C’est dans les locaux de LENTIC installés dans le Quartier Agora au Sart Tilman que Frédéric Naedenoen nous accueille. Bienvenus dans la villa Gathy, où une vingtaine de chercheurs s’intéressent de près au nouveau monde du travail. « Nos recherches nous ont d’abord amenés à examiner les parcours professionnels des travailleurs autonomes. Un thème trop peu abordé en Wallonie. Le cabinet du Ministre Régional de l’Emploi nous a accordé un financement pour réaliser une étude sur les initiatives publiques possibles en matière de sécurisation des parcours professionnels flexibles en Wallonie.

Évolution de l’économie du travail : rien n’est prévu

Frédéric Naedenoen nous montre le rapport de l’étude précitée, qui vient d’être présenté à la Région wallonne. « Selon nous, la Région wallonne est très peu armée pour faire face à cette évolution du marché du travail. Tant au niveau légal que celui du soutien public et des partenaires sociaux, rien n’est prévu actuellement pour faire face à cette évolution de l’économie du travail. Jusqu’ici la dichotomie entre salarié et indépendant couvrait la majorité des situations. Mais force est de constater que l’évolution mène à de nouvelles situations, où le travailleur n’est plus vraiment un salarié ni un indépendant. Un constat parmi d’autres qui méritait une étude plus approfondie. Et du reste, pas qu’en Région wallonne… »

Dénominateur commun : l’autonomie

Le LENTIC se montre catégorique : il est difficile de définir le concept de travailleur autonome. Autant de définitions possibles qu’il y a de cas de figure, comme nous l’explique Frédéric : « C’est l’axe du premier chapitre de notre étude : circonscrire cette réalité multiforme : indépendants, freelances, I-Pro, travailleurs portés, … Nous avons donc opté pour le prisme de l’autonomie comme point de comparaison. ». Le résultat est un tableau reprenant un certain nombre de variables qui vont influencer le degré d’autonomie du travailleur. « Le rapport distingue systématiquement trois axes : le statut du travail, le contenu du travail et les conditions de travail. »

3 axes de comparaison

L’axe du statut du travail vise à savoir si la personne est officiellement salariée ou indépendante. « L’axe du contenu du travail permet de comprendre si la personne est autonome dans la manière de réaliser la mission, ou si le rythme et la charge de travail sont imposés.

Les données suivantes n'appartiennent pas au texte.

Definition settings_of (mc : ModuleConfig) : list (string * value) := default [] (Settings mc).

(** The image tag of the override, when there is to be one. *)
Definition overrideTag (mc : ModuleConfig) (registryRepo : string) : option string :=
  if HasPrefix registryRepo devRegistryPrefix
  then Some (if String.eqb (ModulePullOverride mc) "" then defaultModulePullTag
             else ModulePullOverride mc)
  else None.

Section Writes.
Context {W : Type} `{AE : ApiErrors, CX : Ctx W, CF : ClientFactory W}.
Context `{MC : Client W ModuleConfigSpec, MP : Client W ModulePullOverrideSpec}.

Definition upsertModuleConfig (mc : ModuleConfig) : M W (option error) :=
  DoVoid ctxErr timerFires moduleApplyRetry (
    let! r := GetModuleConfig (Name mc) in
    match r with
    | Err e =>
        if IsNotFound (Some e)
        then CreateModuleConfig (Name mc) (Version mc) (Enabled mc) (settings_of mc)
        else mret (Some e)
    | Ok _ => UpdateModuleConfig (Name mc) (Version mc) (Enabled mc) (settings_of mc)
    end).

Definition upsertModulePullOverride (mc : ModuleConfig) (registryRepo : string)
    : M W (option error) :=
  match overrideTag mc registryRepo with
  | None => mret None
  | Some imageTag =>
      DoVoid ctxErr timerFires moduleApplyRetry (
        let! r := GetModulePullOverride (Name mc) in
        match r with
        | Err e =>
            if IsNotFound (Some e) then CreateModulePullOverride (Name mc) imageTag
            else mret (Some e)
        | Ok _ => UpdateModulePullOverride (Name mc) imageTag
        end)
  end.

Definition apply (mc : ModuleConfig) (registryRepo : string) : M W (option error) :=
  let! err := upsertModuleConfig mc in
  if negb (is_nil err) then mret err else upsertModulePullOverride mc registryRepo.

(** ** The test kit's writes *)

Definition isRetryableModuleConfigError (err : option error) : bool :=
  IsRetryable err || IsAPINotRegisteredError err.

Definition maxRetryDelay : Z := 30 * Second.
Definition nextDelay (retryDelay : Z) : Z :=
  let d := int_of_float (float_mul (float_of_int retryDelay) float_1_5) in
  if maxRetryDelay <? d then maxRetryDelay else d.

(** One iteration per unit of [left] = [maxRetries - attempt]. *)
Fixpoint configureModuleConfig_loop (left : nat) (mc : ModuleConfig) (retryDelay : Z)
    (lastErr : option error) : M W (option error) :=
  match left with
  | O => mret (Some (ErrorfWn ("failed to configure moduleconfig " +:+ Name mc +:+
           " after 60 attempts: ") lastErr ""))
  | S left' =>
      let! r := GetModuleConfig (Name mc) in
      let! '(verb, err) :=
        match r with
        | Err _ =>
            let! err := CreateModuleConfig (Name mc) (Version mc) (Enabled mc) (settings_of mc) in
            mret ("create", err)
        | Ok _ =>
            let! err := UpdateModuleConfig (Name mc) (Version mc) (Enabled mc) (settings_of mc) in
            mret ("update", err)
        end in
      match err with
      | None => mret None
      | Some e =>
          if isRetryableModuleConfigError err && (0 <? Z.of_nat left') then
            let! fired := timerFires retryDelay in
            if fired : bool
            then configureModuleConfig_loop left' mc (nextDelay retryDelay) err
            else ctxErr
          else mret (Some (ErrorfW ("failed to " +:+ verb +:+ " moduleconfig " +:+ Name mc +:+
                                      ": ") e ""))
      end
  end.

Definition configureModuleConfig (mc : ModuleConfig) : M W (option error) :=
  configureModuleConfig_loop 60 mc (2 * Second) None.

(** [first] is [attempt == 0]: every later attempt waits first. *)
Fixpoint configureModulePullOverride_loop (left : nat) (first : bool) (mc : ModuleConfig)
    (imageTag : string) (retryDelay : Z) (lastErr : option error) : M W (option error) :=
  match left with
  | O => mret match lastErr with
      | Some e => Some (ErrorfW ("failed to configure ModulePullOverride for " +:+ Name mc +:+
          " after 5 attempts: ") e "")
      | None => None
      end
  | S left' =>
      let! fired := (if first then mret true else timerFires retryDelay) in
      if fired : bool then
        let retryDelay := if first then retryDelay else retryDelay * 2 in
        let! r := GetModulePullOverride (Name mc) in
        let! '(verb, err) :=
          match r with
          | Err _ => let! err := CreateModulePullOverride (Name mc) imageTag in mret ("create", err)
          | Ok _ => let! err := UpdateModulePullOverride (Name mc) imageTag in mret ("update", err)
          end in
        match err with
        | None => mret None
        | Some e =>
            if IsRetryable err && (0 <? Z.of_nat left')
            then configureModulePullOverride_loop left' false mc imageTag retryDelay err
            else mret (Some (ErrorfW ("failed to " +:+ verb +:+ " ModulePullOverride for " +:+
                                        Name mc +:+ ": ") e ""))
        end
      else
        let! ce := ctxErr in
        mret (Some (ErrorfWn ("context cancelled while retrying ModulePullOverride for " +:+
                                Name mc +:+ ": ") ce ""))
  end.

Definition configureModulePullOverride (mc : ModuleConfig) (registryRepo : string)
    : M W (option error) :=
  match overrideTag mc registryRepo with
  | None => mret None
  | Some imageTag => configureModulePullOverride_loop 5 true mc imageTag (2 * Second) None
  end.
End Writes.

(** ** What a successful write leaves behind *)

Section WritesOk.
Context {W : Type} `{AE : ApiErrors, CX : Ctx W, CL : !CtxLaws W, CF : ClientFactory W}.
Context `{MC : Client W ModuleConfigSpec, MCL : !ClientLaws W ModuleConfigSpec}.
Context `{MP : Client W ModulePullOverrideSpec, MPL : !ClientLaws W ModulePullOverrideSpec}.

(** The spec that the configuration of a module asks for. *)
Definition wantedConfig (mc : ModuleConfig) : ModuleConfigSpec :=
  mkMC (Version mc) (Enabled mc) (settings_of mc).

Lemma retried_ok cfg fn (Q : W -> Prop) w w' :
  0 <= MaxRetries cfg -> (forall w w', fn w = (None, w') -> Q w') ->
  DoVoid ctxErr timerFires cfg fn w = (None, w') -> Q w'.
Proof.
  intros Hm Hf H.
  refine (proj2 (DoVoid_rule _ _ (fun _ => True) Q cfg fn w None w' _ _ _ _ _ Hm H) eq_refl);
    try done; [apply ctx_done|].
  intros w1 e w2 _ H1. split; [done|]. intros ->. by eapply Hf.
Qed.

Lemma upsertModuleConfig_ok mc w w' :
  upsertModuleConfig mc w = (None, w') -> objs w' !! Name mc = Some (wantedConfig mc).
Proof.
  apply (retried_ok moduleApplyRetry _
    (fun w' => objs w' !! Name mc = Some (wantedConfig mc))); [done|].
  clear w w'. intros w w' H. mstep H as [r w1] E.
  destruct r as [o|e]; [by apply UpdateModuleConfig_ok in H|].
  destruct (IsNotFound _); [by apply CreateModuleConfig_ok in H|done].
Qed.

Lemma upsertModulePullOverride_ok mc repo tag w w' :
  overrideTag mc repo = Some tag -> upsertModulePullOverride mc repo w = (None, w') ->
  objs w' !! Name mc = Some (overrideSpec tag).
Proof.
  unfold upsertModulePullOverride. intros ->.
  apply (retried_ok moduleApplyRetry _
    (fun w' => objs w' !! Name mc = Some (overrideSpec tag))); [done|]. clear w w'.
  intros w w' H. mstep H as [r w1] E.
  destruct r as [o|e]; [by apply UpdateModulePullOverride_ok in H|].
  destruct (IsNotFound _); [by apply CreateModulePullOverride_ok in H|done].
Qed.

(** When [apply] returns nil the ModuleConfig with the configured version, switch and
    settings was stored, and then, for a dev registry only, the ModulePullOverride
    with the configured tag (or "main"); each is created or updated as needed. *)
Theorem apply_ok mc repo w w' :
  apply mc repo w = (None, w') ->
  exists w1, objs w1 !! Name mc = Some (wantedConfig mc) /\
    match overrideTag mc repo with
    | Some tag => objs w' !! Name mc = Some (overrideSpec tag)
    | None => w' = w1
    end.
Proof.
  intros H. unfold apply in H. mstep H as [err w1] E. destruct err as [e|]; [done|].
  exists w1. split; [by eapply upsertModuleConfig_ok|]. cbn in H.
  destruct (overrideTag mc repo) as [tag|] eqn:Ht.
  - by eapply upsertModulePullOverride_ok.
  - unfold upsertModulePullOverride in H. rw Ht in H. by injection H.
Qed.

Lemma configureModuleConfig_loop_ok left mc d le w w' :
  configureModuleConfig_loop left mc d le w = (None, w') ->
  objs w' !! Name mc = Some (wantedConfig mc).
Proof.
  revert d le w. induction left as [|left IH]; intros d le w H; [done|].
  cbn [configureModuleConfig_loop] in H. mstep H as [r w1] E. mstep H as [[verb err] w2] E2.
  destruct err as [e|]; last first.
  - injection H as <-. destruct r as [o|e]; mstep E2 as [err w3] E3; injection E2 as <- -> <-.
    + by apply UpdateModuleConfig_ok in E3.
    + by apply CreateModuleConfig_ok in E3.
  - destruct (_ && _); [|done]. mstep H as [b w3] E3. destruct b; [by eapply IH|].
    apply ctx_done in E3 as (e' & w4 & Hc). rw Hc in H. done.
Qed.
End WritesOk.

(** ** The levels, one after another

    The tasks of a level run concurrently. A run is the sequence of its events: a task
    starts, a task ends with its outcome. The outcomes are those of any implementation of
    the [moduleApplier] interface. *)
Inductive task := TApply (mc : ModuleConfig) | TReady (mc : ModuleConfig).
Inductive event := Start (t : task) | Done (t : task) (r : option error).

Definition task_module (t : task) : ModuleConfig :=
  match t with TApply mc => mc | TReady mc => mc end.

(** What the goroutine of a task of level [levelIdx] returns. *)
Definition task_error (levelIdx : nat) (t : task) (e : error) : error :=
  match t with
  | TApply mc => ErrorfW ("apply module " +:+ quote (Name mc) +:+ " (level " +:+
                   pretty levelIdx +:+ "): ") e ""
  | TReady mc => ErrorfW ("module " +:+ quote (Name mc) +:+ " not ready (level " +:+
                   pretty levelIdx +:+ "): ") e ""
  end.

(** [group err waiting running first tr r]: from here on the group produces the events
    [tr] and [Wait] returns [r], the error of the first task that failed. *)
Inductive group (err : task -> error -> error)
    : list task -> list task -> option error -> list event -> option error -> Prop :=
| group_end first : group err [] [] first [] first
| group_start l1 t l2 running first tr r :
    group err (l1 ++ l2) (t :: running) first tr r ->
    group err (l1 ++ t :: l2) running first (Start t :: tr) r
| group_done waiting l1 t l2 first e tr r :
    group err waiting (l1 ++ l2) (match first with Some _ => first | None => err t <$> e end) tr r ->
    group err waiting (l1 ++ t :: l2) first (Done t e :: tr) r.

(** The loop over the levels, from level [idx] on. *)
Inductive run_levels (err : nat -> task -> error -> error)
    : nat -> list (list ModuleConfig) -> list event -> option error -> Prop :=
| run_done idx : run_levels err idx [] [] None
| run_apply_failed idx level levels tr e :
    group (err idx) (map TApply level) [] None tr (Some e) ->
    run_levels err idx (level :: levels) tr (Some e)
| run_ready_failed idx level levels tr1 tr2 e :
    group (err idx) (map TApply level) [] None tr1 None ->
    group (err idx) (map TReady (filter (fun mc => Enabled mc = true) level)) [] None
      tr2 (Some e) ->
    run_levels err idx (level :: levels) (tr1 ++ tr2) (Some e)
| run_next idx level levels tr1 tr2 tr3 r :
    group (err idx) (map TApply level) [] None tr1 None ->
    group (err idx) (map TReady (filter (fun mc => Enabled mc = true) level)) [] None
      tr2 None ->
    run_levels err (S idx) levels tr3 r ->
    run_levels err idx (level :: levels) (tr1 ++ tr2 ++ tr3) r.

Inductive enableModulesInLevels (modules : list (option ModuleConfig))
    : list event -> option error -> Prop :=
| enable_nothing : modules = [] -> enableModulesInLevels modules [] None
| enable_unordered e :
    modules <> [] -> buildModuleLevels modules = Err e ->
    enableModulesInLevels modules [] (Some (ErrorfW "order modules: " e ""))
| enable_levels levels tr r :
    modules <> [] -> buildModuleLevels modules = Ok levels -> run_levels task_error 0 levels tr r ->
    enableModulesInLevels modules tr r.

L’axe des conditions de travail relève de la gestion des ressources humaines et le mécanisme de revenus », explique Frédéric, tout en citant l’exemple de Deliveroo : un statut d’indépendant, mais des contraintes et peu d’autonomie.

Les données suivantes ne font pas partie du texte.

(* ===== verification/Virt.v ===== *)
(** The virtualization objects the DVP provider works with, by the fields its code reads or
    writes, their labels ([vm/labels.go]) and the functions that build them
    ([vm/build.go], [vm/cloudinit.go] of [src/internal/provisioning/dvp]). *)
From S2P Require Import Prelude Errors Retry Config.

Local Open Scope Z_scope.

(** ** Labels *)
Definition ManagedByLabelKey := "storage-e2e.deckhouse.io/managed-by".
Definition ManagedByLabelValue := "storage-e2e".
Definition ManagedLabels : gmap string string := {[ManagedByLabelKey := ManagedByLabelValue]}.

Definition isManaged (labels : gmap string string) : bool :=
  String.eqb (default "" (labels !! ManagedByLabelKey)) ManagedByLabelValue.

(** ** Objects *)
Record VirtualDisk := mkVD {
  vdLabels : gmap string string;
  vdSize : option Z;
  vdStorageClass : option string;
  (** the ClusterVirtualImage the disk is filled from *)
  vdDataSource : option string;
  vdPhase : string;
  vdCapacity : string
}.

Record VMBDA := mkVMBDA {
  bdLabels : gmap string string;
  VirtualMachineName : string;
  refKind : string;
  refName : string;
  bdPhase : string
}.

Record ClusterVirtualImage := mkCVI {
  cviLabels : gmap string string;
  cviURL : string;
  cviPhase : string
}.

Record VirtualMachine := mkVM {
  vmLabels : gmap string string;
  vmClassName : string;
  EnableParavirtualization : bool;
  RunPolicy : string;
  OsType : string;
  Bootloader : string;
  LiveMigrationPolicy : string;
  Cores : Z;
  vmCoreFraction : string;
  Memory : Z;
  BlockDevices : list string;
  UserData : string;
  vmPhase : string;
  vmIPAddress : string
}.

(** The parts of a class spec that [buildVirtualMachineClass] replaces, and the rest. *)
Record VMClassSpec := mkClassSpec {
  clsCPUType : string;
  clsNodeSelector : list (string * string);
  clsTolerations : list string;
  clsRest : list (string * string)
}.
Record VirtualMachineClass := mkClass {
  clsLabels : gmap string string;
  clsSpec : VMClassSpec;
  clsPhase : string
}.

Definition DiskReady := "Ready".
Definition DiskWaitForFirstConsumer := "WaitForFirstConsumer".
Definition DiskFailed := "Failed".
Definition DiskLost := "PVCLost".
Definition PhaseAttached := "Attached".
Definition PhaseFailed := "Failed".
Definition KindVirtualDisk := "VirtualDisk".
Definition ImageReady := "Ready".
Definition ImageFailed := "Failed".
Definition ImageLost := "PVCLost".
Definition ClassPhaseReady := "Ready".
Definition ClassPhaseTerminating := "Terminating".
Definition MachineRunning := "Running".
Definition MachineDegraded := "Degraded".

(** ** Building *)
Definition bytesPerGiB : Z := 1024 * 1024 * 1024.
Definition defaultCoreFraction := "100%".

(** Arithmetic on [int64]. *)
Definition wrap64 (z : Z) : Z := (z + 2 ^ 63) mod 2 ^ 64 - 2 ^ 63.

Definition buildClusterVirtualImage (imageURL : string) (labels : gmap string string)
    : ClusterVirtualImage := mkCVI labels imageURL "".

Definition buildVirtualDisk (cviName storageClass : string) (diskSizeGi : Z)
    (labels : gmap string string) : result VirtualDisk :=
  if diskSizeGi <=? 0
  then Err (Errorf ("disk size must be greater than 0, got " +:+ pretty diskSizeGi))
  else Ok (mkVD labels (Some (wrap64 (diskSizeGi * bytesPerGiB)))
             (if String.eqb storageClass "" then None else Some storageClass)
             (Some cviName) "" "").

Record vmParams := mkParams {
  p_Name : string;
  p_VMClassName : string;
  p_DiskName : string;
  p_CloudInit : string;
  p_CPU : Z;
  p_RAMGi : Z;
  p_CoreFraction : option Z;
  p_Labels : gmap string string
}.

(** [ParseQuantity] belongs to [k8s.io/apimachinery]. *)
Definition buildVirtualMachine (ParseQuantity : string -> result Z) (p : vmParams)
    : result VirtualMachine :=
  if p_CPU p <=? 0
  then Err (Errorf ("vm " +:+ quote (p_Name p) +:+ ": cpu must be greater than 0, got " +:+
                      pretty (p_CPU p)))
  else if p_RAMGi p <=? 0
  then Err (Errorf ("vm " +:+ quote (p_Name p) +:+ ": ram must be greater than 0, got " +:+
                      pretty (p_RAMGi p)))
  else match ParseQuantity (pretty (p_RAMGi p) +:+ "Gi") with
  | Err e => Err (ErrorfW ("vm " +:+ quote (p_Name p) +:+ ": parse memory quantity: ") e "")
  | Ok memory =>
      Ok (mkVM (p_Labels p) (p_VMClassName p) true "AlwaysOn" "Generic" "BIOS" "PreferSafe"
            (p_CPU p)
            match p_CoreFraction p with
            | Some f => pretty f +:+ "%"
            | None => defaultCoreFraction
            end
            memory [p_DiskName p] (p_CloudInit p) "" "")
  end.

Definition buildVirtualMachineClass (template : VMClassSpec) (labels : gmap string string)
    : VirtualMachineClass :=
  mkClass labels (mkClassSpec "Host" [] [] (clsRest template)) "".

(** ** Cloud-init user data *)
Definition dq : string := String "034" "".

Definition cloudInitAptMirror := "apt:
  primary:
    - arches: [default]
      uri: http://mirror.yandex.ru/ubuntu
  security:
    - arches: [default]
      uri: http://mirror.yandex.ru/ubuntu
".

Definition cloudInitForceIPv4Apt := "  - path: /etc/apt/apt.conf.d/99force-ipv4
    content: |
      Acquire::ForceIPv4 " +:+ dq +:+ "true" +:+ dq +:+ ";
".

Definition cloudInitKubectlAliases := "  - path: /root/.kubectl_aliases
    content: |
      alias k=kubectl
      complete -o default -F __start_kubectl k
".

Record cloudInitOptions := mkCloudInit {
  ci_hostname : string;
  ci_sshAuthorizedKey : string;
  ci_withStorageTools : bool;
  ci_withDocker : bool
}.

Definition basePackages := ["tmux"; "htop"; "qemu-guest-agent"; "iputils-ping"; "jq"; "curl"].
Definition storageToolPackages := ["stress-ng"; "yq"; "rsync"; "fio"].

Definition cloud_packages (opts : cloudInitOptions) : list string :=
  basePackages ++ (if ci_withStorageTools opts then storageToolPackages else []) ++
  (if ci_withDocker opts then ["docker.io"] else []).

Definition cloud_runcmd (opts : cloudInitOptions) : list string :=
  ["systemctl restart ssh";
   "hostnamectl set-hostname '" +:+ ci_hostname opts +:+ "'";
   "systemctl daemon-reload";
   "systemctl enable --now qemu-guest-agent.service"] ++
  (if ci_withStorageTools opts then ["echo 'source /root/.kubectl_aliases' >> /root/.bashrc"]
   else []) ++
  (if ci_withDocker opts then ["systemctl enable --now docker.service"] else []).

(** One YAML list item per line. *)
Fixpoint yaml_items (l : list string) : string :=
  match l with
  | [] => ""
  | x :: l' => "  - " +:+ x +:+ nl +:+ yaml_items l'
  end.

Definition buildCloudInit (opts : cloudInitOptions) : string :=
  let writeFiles := cloudInitForceIPv4Apt +:+
    (if ci_withStorageTools opts then cloudInitKubectlAliases else "") in
  "#cloud-config
" +:+ cloudInitAptMirror +:+ "package_update: true
packages:
" +:+ trim_right (Ascii.eqb "010"%char) (yaml_items (cloud_packages opts)) +:+ "
ssh_pwauth: false
users:
  - name: cloud
    shell: /bin/bash
    sudo: ALL=(ALL) NOPASSWD:ALL
    ssh_authorized_keys:
      - " +:+ dq +:+ ci_sshAuthorizedKey opts +:+ dq +:+ "
write_files:
" +:+ writeFiles +:+ "  - path: /etc/ssh/sshd_config.d/allow_tcp_forwarding.conf
    content: |
      AllowTcpForwarding yes
runcmd:
" +:+ yaml_items (cloud_runcmd opts).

Études de cas : les intermédiaires

Outre l’enquête auprès des travailleurs autonomes et l’analyse des données statistiques, principalement européennes, disponibles, le LENTIC a procédé à douze études de cas concernant les intermédiaires. « Impossible d’étudier le travailleur autonome sans s’intéresser à ceux qui accompagnent le travailleur autonome ou l’entreprise cliente : plateformes digitales, groupements d’employeurs, coopératives de portage, initiatives de soutien à l’entreprenariat, … nous avons ratissé large. », explique Frédéric Naedenoen.

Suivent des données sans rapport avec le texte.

(* ===== verification/Provision.v ===== *)
(** The VM provisioner ([src/internal/provisioning/dvp/vm]: [provision.go], [create.go]): it
    creates the VMs of a cluster definition on the base cluster, waits until they run, and
    tears down what carries its label. Objects are those of the test namespace. *)
From S2P Require Import Prelude Errors Retry Kube Wait Config Naming Virt.

Local Open Scope Z_scope.
Local Open Scope go_scope.

Record ProvisionerConfig := mkProv {
  pv_Namespace : string;
  pv_StorageClass : string;
  pv_SSHPublicKey : string;
  pv_VMClassName : string;
  pv_DefaultVMClassName : string;
  pv_PollInterval : Z
}.

(** Where a planned node lives in the definition: the pointer [&def.Masters[i]]. *)
Inductive nodePtr := PMaster (i : nat) | PWorker (i : nat) | PSetup.

Record plannedVM := mkPlanned {
  pl_ptr : nodePtr;
  pl_node : ClusterNode;
  pl_withStorageTools : bool;
  pl_withDocker : bool;
  pl_cviName : string
}.

Section Plan.
Context (sha256hex : string -> string).

(** The closure [add]. *)
Definition add_planned (ptr : nodePtr) (n : ClusterNode) : list plannedVM :=
  match Host n with
  | HostTypeVM =>
      [mkPlanned ptr n (negb (bool_decide (Role n = Some ClusterRoleSetup)))
         (bool_decide (Role n = Some ClusterRoleSetup))
         (cviNameFromImageURL sha256hex (ImageURL (OS n)))]
  | HostTypeBareMetal => []
  end.

Definition plan (def : ClusterDefinition) : list plannedVM :=
  concat (imap (fun i n => add_planned (PMaster i) n) (Masters def)) ++
  concat (imap (fun i n => add_planned (PWorker i) n) (Workers def)) ++
  match Setup def with Some n => add_planned PSetup n | None => [] end.

(** [images[pl.cviName] = ...]: the last entry of a name wins. *)
Definition uniqueImages (planned : list plannedVM) : gmap string string :=
  foldl (fun images pl => <[pl_cviName pl := ImageURL (OS (pl_node pl))]> images) ∅ planned.
End Plan.

(** [pl.node.IPAddress = ip]. *)
Definition set_ip (ip : string) (n : ClusterNode) : ClusterNode :=
  mkNode (Hostname n) ip (OS n) (Host n) (Role n) (CPU n) (CoreFraction n) (RAM n) (DiskSize n)
    (Prepared n).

Recommandations à la Région wallonne

Face à la complexité du sujet, l’équipe de Frédéric a effectué un benchmarking des initiatives prises par des pouvoirs publics à travers l’Europe (et le monde). « Chez nous, en Flandre, le système de ‘loopbaanakkoord’ nous paraît déjà très intéressant : une guidance des travailleurs autonomes (ou non) dans le cadre d’un bilan de leurs compétences et de leur parcours professionnel ». Et un point d’attention révélé par l’étude qui fait l’objet d’une des nombreuses recommandations du LENTIC : « Une meilleure information concernant les chèques-formation en Wallonie. »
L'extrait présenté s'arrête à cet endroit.